Stored items:
↓↓↓

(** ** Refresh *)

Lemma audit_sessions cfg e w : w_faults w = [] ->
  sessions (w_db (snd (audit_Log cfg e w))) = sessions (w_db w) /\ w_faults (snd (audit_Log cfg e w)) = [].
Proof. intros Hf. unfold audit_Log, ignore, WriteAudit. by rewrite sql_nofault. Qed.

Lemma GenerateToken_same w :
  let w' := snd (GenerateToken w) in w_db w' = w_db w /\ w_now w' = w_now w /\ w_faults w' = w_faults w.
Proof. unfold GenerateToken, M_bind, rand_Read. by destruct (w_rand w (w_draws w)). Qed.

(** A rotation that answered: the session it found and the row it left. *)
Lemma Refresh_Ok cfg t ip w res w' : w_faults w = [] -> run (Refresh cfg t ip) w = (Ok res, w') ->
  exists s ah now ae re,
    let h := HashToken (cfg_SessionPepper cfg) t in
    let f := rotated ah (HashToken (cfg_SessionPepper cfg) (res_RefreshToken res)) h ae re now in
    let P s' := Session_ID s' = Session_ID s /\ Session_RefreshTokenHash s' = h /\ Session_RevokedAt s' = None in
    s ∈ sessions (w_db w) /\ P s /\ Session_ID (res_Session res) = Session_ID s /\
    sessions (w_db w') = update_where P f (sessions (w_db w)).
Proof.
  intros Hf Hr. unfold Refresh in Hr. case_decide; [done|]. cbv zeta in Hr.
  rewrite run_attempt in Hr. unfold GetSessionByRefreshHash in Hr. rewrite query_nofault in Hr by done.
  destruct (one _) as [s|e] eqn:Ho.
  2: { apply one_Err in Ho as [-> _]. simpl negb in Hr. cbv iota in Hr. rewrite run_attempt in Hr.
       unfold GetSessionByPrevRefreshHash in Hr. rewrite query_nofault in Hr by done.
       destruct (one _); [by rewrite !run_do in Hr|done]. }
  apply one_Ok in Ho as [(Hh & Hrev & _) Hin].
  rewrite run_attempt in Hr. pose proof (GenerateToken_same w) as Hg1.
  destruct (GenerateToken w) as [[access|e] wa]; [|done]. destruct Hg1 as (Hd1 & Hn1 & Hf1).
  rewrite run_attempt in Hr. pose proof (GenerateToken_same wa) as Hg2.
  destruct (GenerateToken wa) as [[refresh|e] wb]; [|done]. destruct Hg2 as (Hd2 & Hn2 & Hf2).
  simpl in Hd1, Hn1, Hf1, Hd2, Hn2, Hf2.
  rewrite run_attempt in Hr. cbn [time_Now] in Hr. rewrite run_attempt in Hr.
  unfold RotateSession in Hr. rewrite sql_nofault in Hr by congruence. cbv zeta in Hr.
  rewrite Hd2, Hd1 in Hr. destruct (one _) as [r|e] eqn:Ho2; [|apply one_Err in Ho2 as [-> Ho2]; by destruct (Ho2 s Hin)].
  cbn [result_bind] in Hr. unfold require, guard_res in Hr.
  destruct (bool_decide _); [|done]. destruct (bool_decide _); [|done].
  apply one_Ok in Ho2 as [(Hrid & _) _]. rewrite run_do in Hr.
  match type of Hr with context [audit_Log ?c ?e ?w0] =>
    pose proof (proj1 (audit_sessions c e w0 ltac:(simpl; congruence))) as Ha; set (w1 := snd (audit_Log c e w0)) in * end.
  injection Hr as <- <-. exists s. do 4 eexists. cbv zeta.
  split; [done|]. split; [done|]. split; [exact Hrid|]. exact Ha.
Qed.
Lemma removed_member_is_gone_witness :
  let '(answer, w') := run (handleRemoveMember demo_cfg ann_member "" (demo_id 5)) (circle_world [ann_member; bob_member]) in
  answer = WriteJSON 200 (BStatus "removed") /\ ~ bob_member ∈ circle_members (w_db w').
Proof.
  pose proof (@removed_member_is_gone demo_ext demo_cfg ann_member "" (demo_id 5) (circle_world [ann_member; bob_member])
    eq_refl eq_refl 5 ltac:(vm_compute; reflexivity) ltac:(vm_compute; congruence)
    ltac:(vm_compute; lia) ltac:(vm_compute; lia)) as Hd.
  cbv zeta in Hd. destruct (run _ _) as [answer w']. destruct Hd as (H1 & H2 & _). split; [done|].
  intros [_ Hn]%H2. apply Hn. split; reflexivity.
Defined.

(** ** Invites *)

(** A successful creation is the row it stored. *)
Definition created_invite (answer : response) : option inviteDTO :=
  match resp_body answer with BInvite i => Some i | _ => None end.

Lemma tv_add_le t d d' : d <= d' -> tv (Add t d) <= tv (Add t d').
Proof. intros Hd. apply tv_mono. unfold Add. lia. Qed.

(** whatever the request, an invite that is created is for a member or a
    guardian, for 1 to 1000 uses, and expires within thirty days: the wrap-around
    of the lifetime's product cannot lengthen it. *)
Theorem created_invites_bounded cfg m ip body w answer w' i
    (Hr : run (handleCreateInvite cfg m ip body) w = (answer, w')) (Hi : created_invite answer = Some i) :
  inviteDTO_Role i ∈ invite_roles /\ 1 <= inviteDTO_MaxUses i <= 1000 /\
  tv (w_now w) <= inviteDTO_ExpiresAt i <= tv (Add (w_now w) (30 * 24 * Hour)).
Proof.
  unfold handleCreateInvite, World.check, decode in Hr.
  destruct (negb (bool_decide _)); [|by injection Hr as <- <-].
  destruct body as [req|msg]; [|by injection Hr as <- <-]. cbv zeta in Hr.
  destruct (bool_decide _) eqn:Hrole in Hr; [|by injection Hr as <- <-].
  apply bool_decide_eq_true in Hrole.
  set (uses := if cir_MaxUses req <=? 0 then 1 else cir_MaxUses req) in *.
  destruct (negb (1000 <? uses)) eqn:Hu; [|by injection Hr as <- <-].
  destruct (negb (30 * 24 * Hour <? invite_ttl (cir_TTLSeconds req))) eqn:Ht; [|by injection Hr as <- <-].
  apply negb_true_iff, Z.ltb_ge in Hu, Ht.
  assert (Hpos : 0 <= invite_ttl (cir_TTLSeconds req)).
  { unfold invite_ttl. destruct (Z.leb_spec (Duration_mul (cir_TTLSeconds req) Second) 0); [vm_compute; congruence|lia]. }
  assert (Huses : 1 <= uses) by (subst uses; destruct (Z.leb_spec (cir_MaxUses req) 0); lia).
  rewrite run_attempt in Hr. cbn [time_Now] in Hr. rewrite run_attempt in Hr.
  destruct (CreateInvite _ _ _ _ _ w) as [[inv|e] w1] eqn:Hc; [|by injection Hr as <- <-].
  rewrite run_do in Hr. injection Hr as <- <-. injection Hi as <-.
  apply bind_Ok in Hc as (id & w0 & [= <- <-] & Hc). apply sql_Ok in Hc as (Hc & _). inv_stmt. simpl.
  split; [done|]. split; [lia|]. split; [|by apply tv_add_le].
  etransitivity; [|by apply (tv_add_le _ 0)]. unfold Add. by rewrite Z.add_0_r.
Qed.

↑↑↑

Your goal:
Every line above holding the string "match" should be listed.

Answer:
  match type of Hr with context [audit_Log ?c ?e ?w0] =>
  match resp_body answer with BInvite i => Some i | _ => None end.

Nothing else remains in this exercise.